Bring together copies of the lines in the data below that contain the word "again".

#### DATA EXCERPTS ####

Lemma filter_same {A} (P Q : A -> Prop) `{!forall x, Decision (P x), !forall x, Decision (Q x)} (l : list A) :
  (forall x, x ∈ l -> P x <-> Q x) -> filter P l = filter Q l.
Proof.
  induction l as [|x l IH]; intros Hl; [done|]. rewrite !filter_cons, IH by (intros; apply Hl; by right).
  specialize (Hl x ltac:(by left)). destruct (decide (P x)), (decide (Q x)); tauto.
Qed.

(** The compared text of an audit joins its fields and the columns it leaves out. *)
Lemma settingOf_audit x s t : map bareColumn (t_columns s) = map bareColumn (t_columns t) ->
  NoDup (map col_name (t_columns s)) -> map bareColumn (t_columns x) = map bareColumn (t_columns t) ->
  settingOf x "audit" s t = match auditMeaning x with Some (fields, excluded) => Some (join " " (fields ++ excluded)) | None => None end.
Proof.
  intros Es Ns Ex. unfold settingOf, auditMeaning, auditOf, findSetting. destruct (List.find _ (tableSettings x)) as [e|] eqn:E; [|done].
  apply List.find_some in E as [_ E%bool_decide_eq_true]. apply setting_audit in E as [a ->]. f_equal.
  rewrite (filter_same _ (fun c => negb (auditRecords a (col_name c)) = true)).
  - fold (auditExcluded a t). rewrite (auditExcluded_columns a x t Ex), <- join_join by done. f_equal. f_equal. unfold auditFields.
    destruct (au_tables a) as [[[? ?] ?]|]; unfold str, join; cbn [foldr app]; by rewrite ?string_app_nil_r.
  - intros c Hc. assert (Hb : bareColumn c ∈ map bareColumn (t_columns s)) by (rewrite Es; by apply list_elem_of_fmap_2).
    apply list_elem_of_fmap in Hb as (sc & Eb & Hsc). injection Eb as -> _. rewrite columnOf_elem by done. done.
Qed.
Record DbspecPlanStep := mkPlanStep {
  ps_statement : string;
  ps_rollback : string;
  ps_irreversible : string;
  ps_effect : DbspecEffect;
  ps_restore : string;
  ps_rollbackRestore : string;
  ps_restoreIf : option DbspecEffect;
  ps_nullChecks : list DbspecNullCheck;
  ps_finalize : bool }.

#[global] Instance DbspecEffect_eq_dec : EqDecision DbspecEffect.
Proof. solve_decision. Defined.
#[global] Instance DbspecNullCheck_eq_dec : EqDecision DbspecNullCheck.
Proof. solve_decision. Defined.
#[global] Instance DbspecPlanStep_eq_dec : EqDecision DbspecPlanStep.
Proof. solve_decision. Defined.

(** The text form of an effect. *)
Definition effectText (e : DbspecEffect) : string :=
  if decide (ef_kind e = "repeat") then "repeat"
  else str (str [if ef_present e then "present" else "absent"; " "; ef_kind e] ::
            map (fun n => if decide (n = "") then "" else str [" "; n]) [ef_table e; ef_name e]).

Definition irreversiblePrecision : string := "narrowing the precision rounds the values written since".
Definition rebuildTable : string := "dbspec$rebuild".

Definition presentEffect (kind table name : string) : DbspecEffect := mkEffect kind table name true.
Definition absentEffect (kind table name : string) : DbspecEffect := mkEffect kind table name false.
Definition repeatEffect : DbspecEffect := mkEffect "repeat" "" "" true.

(** A step with the optional parts empty, and the parts that a caller adds. *)
Definition step (statement rollback : string) (effect : DbspecEffect) : DbspecPlanStep :=
  mkPlanStep statement rollback "" effect "" "" None [] false.
Definition withChecks (checks : list DbspecNullCheck) (s : DbspecPlanStep) : DbspecPlanStep :=
  mkPlanStep (ps_statement s) (ps_rollback s) (ps_irreversible s) (ps_effect s) (ps_restore s) (ps_rollbackRestore s) (ps_restoreIf s) checks (ps_finalize s).
Definition withIrreversible (reason : string) (s : DbspecPlanStep) : DbspecPlanStep :=
  mkPlanStep (ps_statement s) (ps_rollback s) reason (ps_effect s) (ps_restore s) (ps_rollbackRestore s) (ps_restoreIf s) (ps_nullChecks s) (ps_finalize s).
Definition withRestore (restore rollbackRestore : string) (restoreIf : DbspecEffect) (s : DbspecPlanStep) : DbspecPlanStep :=
  mkPlanStep (ps_statement s) (ps_rollback s) (ps_irreversible s) (ps_effect s) restore rollbackRestore (Some restoreIf) (ps_nullChecks s) (ps_finalize s).
Definition finalStep (s : DbspecPlanStep) : DbspecPlanStep :=
  mkPlanStep (ps_statement s) (ps_rollback s) (ps_irreversible s) (ps_effect s) (ps_restore s) (ps_rollbackRestore s) (ps_restoreIf s) (ps_nullChecks s) true.

(** The precision of a time or datetime. *)
Definition clockPrecision (t : DbspecType) : option Z := match t with TTime p | TDatetime p => Some p | _ => None end.

(** Tells whether the precision of a time or datetime grows. *)
Definition precisionGrows (from to : DbspecType) : bool :=
  match clockPrecision from, clockPrecision to with Some p, Some q => p <? q | _, _ => false end.

Definition concatR {A B} (f : A -> res (list B)) (l : list A) : res (list B) := r ← mapR f l; Ok (concat r).

Section writer.
Context (sha256 : string -> string) (dialect : DbspecDialect) (d : PlanDiff) (holdPrefix : string).

Definition q (name : string) : string := Renderer.q dialect name.
Definition isSqlite : bool := bool_decide (dialect = Sqlite).

(** [known(d.source.get(known(d.tableOf.get(name))))], and the target table. *)
Definition sourceOf (name : string) : res DbspecTable := sourceTable (pd_source d) (pd_tableOf d) name.
Definition targetOf (name : string) : res DbspecTable := present (assoc name (pd_target d)) "d.target.get(name)".
Definition listOf {V} (name : string) (m : list (string * list V)) : list V := default [] (assoc name m).

(** ** Holding names *)

(** The keys of [numberHolds] in order: dropped columns, dropped tables, added columns. *)
Definition holdKeys : res (list string) :=
  removed ← concatR (fun name => mapR (fun c => s ← present (assoc name (pd_tableOf d)) "d.tableOf.get(name)"; Ok (str [s; "."; c])) (listOf name (pd_removed d))) (pd_matched d);
  Ok (removed ++ pd_dropped d ++ concat (map (fun name => map (fun c => str ["+"; name; "."; c]) (listOf name (pd_added d))) (pd_matched d))).

(** [numberHolds]: each key under the prefix and its number from 1. *)
Definition numberHolds (keys : list string) : list (string * string) :=
  foldl (fun m e => assoc_set (snd e) (str [holdPrefix; pretty (Z.of_nat (fst e))]) m) [] (zip (seq 1 (length keys)) keys).

Section holds.
Context (holds : list (string * string)).

Definition hold (key : string) : res string :=
  match assoc key holds with Some h => Ok h | None => Err (JsError (str ["no holding name for "; key])) end.

(** ** Statements *)

Definition renameColumnSql (table from to : string) : string := str ["ALTER TABLE "; q table; " RENAME COLUMN "; q from; " TO "; q to].

Definition renameTableSql (from to : string) : string := str ["ALTER TABLE "; q from; " RENAME TO "; q to].

Definition dropIndex (table name : string) : string :=
  match dialect with MySql => str ["DROP INDEX "; q name; " ON "; q table] | _ => str ["DROP INDEX "; q name] end.

Definition createIndex (x : DbspecIndex) (table : string) : string :=
  str ["CREATE INDEX "; q (ix_name x); " ON "; q table; " (";
       join ", " (map (fun c => str [q (ic_name c); if ic_descending c then " DESC" else ""]) (ix_columns x)); ")"].

Definition createUnique (u : DbspecUnique) (table : string) : string :=
  str ["CREATE UNIQUE INDEX "; q (un_name u); " ON "; q table; " ("; Renderer.list_ dialect (un_columns u); ")"].

(** The unique keys and indexes of a table, named [name], in the renderer's
    order: name, create and drop statement. *)
Definition indexes (t : DbspecTable) (name : string) : list (string * string * string) :=
  (if isSqlite then map (fun u => (un_name u, createUnique u name, dropIndex name (un_name u))) (sortedBy (t_uniques t) un_name) else []) ++
  map (fun x => (ix_name x, createIndex x name, dropIndex name (ix_name x))) (sortedBy (t_indexes t) ix_name).

Definition createIndexes (t : DbspecTable) (name : string) : list DbspecPlanStep :=
  map (fun x => let '(n, create, drop_) := x in step create drop_ (presentEffect "index" name n)) (indexes t name).

Definition dropCheck (table name : string) : string :=
  match dialect with
  | MySql => str ["ALTER TABLE "; q table; " DROP CHECK "; q name]
  | _ => str ["ALTER TABLE "; q table; " DROP CONSTRAINT "; q name]
  end.

Definition addCheck (table name expression : string) : string := str ["ALTER TABLE "; q table; " ADD CONSTRAINT "; q name; " CHECK ("; expression; ")"].

Definition dropRendererCheck (table name expression : string) : DbspecPlanStep :=
  step (dropCheck table name) (addCheck table name expression) (absentEffect "constraint" table name).

(** The statement that adds an object of a table, the one that drops it, and the
    kind of its effect. *)
Definition objectStatements (t : DbspecTable) (name : string) (o : ObjectRef) : res (string * string * string) :=
  if decide (or_kind o = "unique") then
    u ← present (uniqueOf t (or_name o)) "uniqueOf(t, o.name)";
    let create := str ["ALTER TABLE "; q name; " ADD CONSTRAINT "; q (un_name u); " UNIQUE ("; Renderer.list_ dialect (un_columns u); ")"] in
    Ok match dialect with
       | Sqlite => (createUnique u name, dropIndex name (un_name u), "index")
       | MySql => (create, str ["ALTER TABLE "; q name; " DROP INDEX "; q (un_name u)], "index")
       | Postgres => (create, str ["ALTER TABLE "; q name; " DROP CONSTRAINT "; q (un_name u)], "constraint")
       end
  else if decide (or_kind o = "index") then
    x ← present (indexOf t (or_name o)) "indexOf(t, o.name)"; Ok (createIndex x name, dropIndex name (or_name o), "index")
  else if decide (or_kind o = "check") then
    k ← present (checkOf t (or_name o)) "checkOf(t, o.name)";
    e ← readCheck (ck_expression k) (ck_name k);
    p ← Renderer.predicate dialect t e;
    Ok (addCheck name (ck_name k) p, dropCheck name (ck_name k), "constraint")
  else if decide (or_kind o = "foreign_key") then
    f ← present (foreignKeyOf t (or_name o)) "foreignKeyOf(t, o.name)";
    let drop_ := match dialect with
                 | MySql => str ["ALTER TABLE "; q name; " DROP FOREIGN KEY "; q (fk_name f)]
                 | _ => str ["ALTER TABLE "; q name; " DROP CONSTRAINT "; q (fk_name f)]
                 end in
    Ok (str ["ALTER TABLE "; q name; " ADD "; Renderer.foreignKey dialect f], drop_, "constraint")
  else Err (JsError (str ["unknown object kind "; or_kind o])).

(** Drops an object of a source table; the rollback creates it again. *)
Definition dropObject (t : DbspecTable) (o : ObjectRef) : res DbspecPlanStep :=
  r ← objectStatements t (t_name t) o;
  let '(create, drop_, kind) := r in Ok (step drop_ create (absentEffect kind (t_name t) (or_name o))).

Definition addObject (table : string) (o : ObjectRef) : res DbspecPlanStep :=
  t ← present (assoc table (pd_target d)) "this.d.target.get(table)";
  r ← objectStatements t table o;
  let '(create, drop_, kind) := r in Ok (step create drop_ (presentEffect kind table (or_name o))).

(** The renderer CHECK names and expressions of a table. *)
Definition rendererChecks (t : DbspecTable) : list (string * string) :=
  foldl (fun m c => let check := Renderer.typeCheck dialect c in
                    if decide (check = "") then m else assoc_set (str [t_name t; "$"; col_name c]) check m) [] (t_columns t).

(** ** Triggers *)

Record TriggerPart := mkTriggerPart { tp_name : string; tp_create : string; tp_fn : string }.

(** [rest.slice(0, rest.indexOf(' '))] *)
Definition firstWord (rest : string) : string :=
  match String.index 0 " " rest with Some i => String.substring 0 i rest | None => String.substring 0 (String.length rest - 1) rest end.

(** Pairs each CREATE TRIGGER with its name and its PostgreSQL function. *)
Fixpoint partsOf (fn : string) (statements : list string) : list TriggerPart :=
  match statements with
  | [] => []
  | s :: statements =>
      if starts_with "CREATE FUNCTION " s then partsOf s statements
      else
        let quoted := firstWord (String.substring 15 (String.length s - 15) s) in
        mkTriggerPart (String.substring 1 (String.length quoted - 2) quoted) s fn :: partsOf "" statements
  end.
Definition triggerParts (t : DbspecTable) : list TriggerPart := partsOf "" (Renderer.triggers sha256 dialect t).

Definition dropTriggers (t : DbspecTable) : list DbspecPlanStep :=
  concat (map (fun p =>
    match dialect with
    | Postgres =>
        [step (str ["DROP TRIGGER "; q (tp_name p); " ON "; q (t_name t)]) (tp_create p) (absentEffect "trigger" (t_name t) (tp_name p));
         step (str ["DROP FUNCTION "; q (tp_name p); "()"]) (tp_fn p) (absentEffect "function" "" (tp_name p))]
    | _ => [step (str ["DROP TRIGGER "; q (tp_name p)]) (tp_create p) (absentEffect "trigger" (t_name t) (tp_name p))]
    end) (triggerParts t)).

Definition createTriggers (t : DbspecTable) : list DbspecPlanStep :=
  concat (map (fun p =>
    match dialect with
    | Postgres =>
        [step (tp_fn p) (str ["DROP FUNCTION "; q (tp_name p); "()"]) (presentEffect "function" "" (tp_name p));
         step (tp_create p) (str ["DROP TRIGGER "; q (tp_name p); " ON "; q (t_name t)]) (presentEffect "trigger" (t_name t) (tp_name p))]
    | _ => [step (tp_create p) (str ["DROP TRIGGER "; q (tp_name p)]) (presentEffect "trigger" (t_name t) (tp_name p))]
    end) (triggerParts t)).

(** ** Columns *)

Definition withName (c : DbspecColumn) (name : string) : DbspecColumn :=
  mkColumn (col_comments c) name (col_type c) (col_nullable c) (col_identity c) (col_default c).

(** The null check of the rollback that makes a source column non-null again. *)
Definition nullCheck (table column : string) (c : DbspecColumn) : res DbspecNullCheck :=
  match col_default c with
  | None => Ok (mkNullCheck table column None)
  | Some v => t ← Renderer.defaultText dialect (col_type c) v; Ok (mkNullCheck table column (Some t))
  end.

(** Makes a dropped column nullable and hides it under its holding name. *)
Definition hideColumn (table : string) (c : DbspecColumn) (h : string) : res (list DbspecPlanStep) :=
  loosened ← (if col_nullable c then Ok []
    else
      check ← nullCheck table h c;
      match dialect with
      | MySql =>
          loose ← Renderer.column dialect (mkColumn (col_comments c) (col_name c) (col_type c) true (col_identity c) (col_default c));
          own ← Renderer.column dialect c;
          Ok [withChecks [check] (step (str ["ALTER TABLE "; q table; " MODIFY COLUMN "; loose]) (str ["ALTER TABLE "; q table; " MODIFY COLUMN "; own]) repeatEffect)]
      | _ =>
          let prefix := str ["ALTER TABLE "; q table; " ALTER COLUMN "; q (col_name c)] in
          Ok [withChecks [check] (step (str [prefix; " DROP NOT NULL"]) (str [prefix; " SET NOT NULL"]) repeatEffect)]
      end);
  Ok (loosened ++ [step (renameColumnSql table (col_name c) h) (renameColumnSql table h (col_name c)) (presentEffect "column" table h)]).

(** Sets or drops a default. *)
Definition defaultSql (prefix : string) (type : DbspecType) (value : option DbspecDefault) : res string :=
  match value with
  | None => Ok (str [prefix; " DROP DEFAULT"])
  | Some v => t ← Renderer.defaultText dialect type v; Ok (str [prefix; " SET DEFAULT "; t])
  end.
(* ===== verification/PlanStepsFacts.v ===== *)
(** * What the steps of a plan keep

    Every step before the finalize steps can be undone or says why not, and what
    a plan drops is hidden first and dropped by a finalize step. *)

From S2P Require Import Prelude Documents Emit DocumentSet Keys DocumentFacts Check CheckFacts Plan PlanFacts Render PlanDiff PlanDiffFacts Compare PlanSteps.
From Stdlib Require Import Lia.

(** Takes a result of the error monad apart, outermost bind first. *)
Ltac run H := unfold mbind, res_bind in H; repeat match type of H with
  | match ?x with Ok _ => _ | Err _ => _ end = _ => destruct x eqn:?; [|discriminate H]
  | (let '(_, _) := ?x in _) = _ => destruct x
  end.

(** Puts the values of the results in place. *)
Ltac settle := repeat match goal with
  | E : Ok _ = Ok _ |- _ => injection E as <-
  | E : match ?x with Ok _ => _ | Err _ => _ end = Ok _ |- _ => destruct x eqn:?; [|discriminate E]
  end; cbn [app].

(** ** Loops that concatenate *)

Lemma concatR_Forall {A B} (P : B -> Prop) (f : A -> res (list B)) l r :
  (forall a b, a ∈ l -> f a = Ok b -> Forall P b) -> concatR f l = Ok r -> Forall P r.
Proof.
  unfold concatR, mbind, res_bind. intros Hf. destruct (mapR f l) as [rs|] eqn:E; [|done]. intros [= <-].
  apply Forall_concat, Forall_forall. intros b Hb. destruct (mapR_elem f l rs b E Hb) as (a & Ha & Eb). by eapply Hf.
Qed.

####

** ANSWER BOX **
(** Drops an object of a source table; the rollback creates it again. *)
(** The null check of the rollback that makes a source column non-null again. *)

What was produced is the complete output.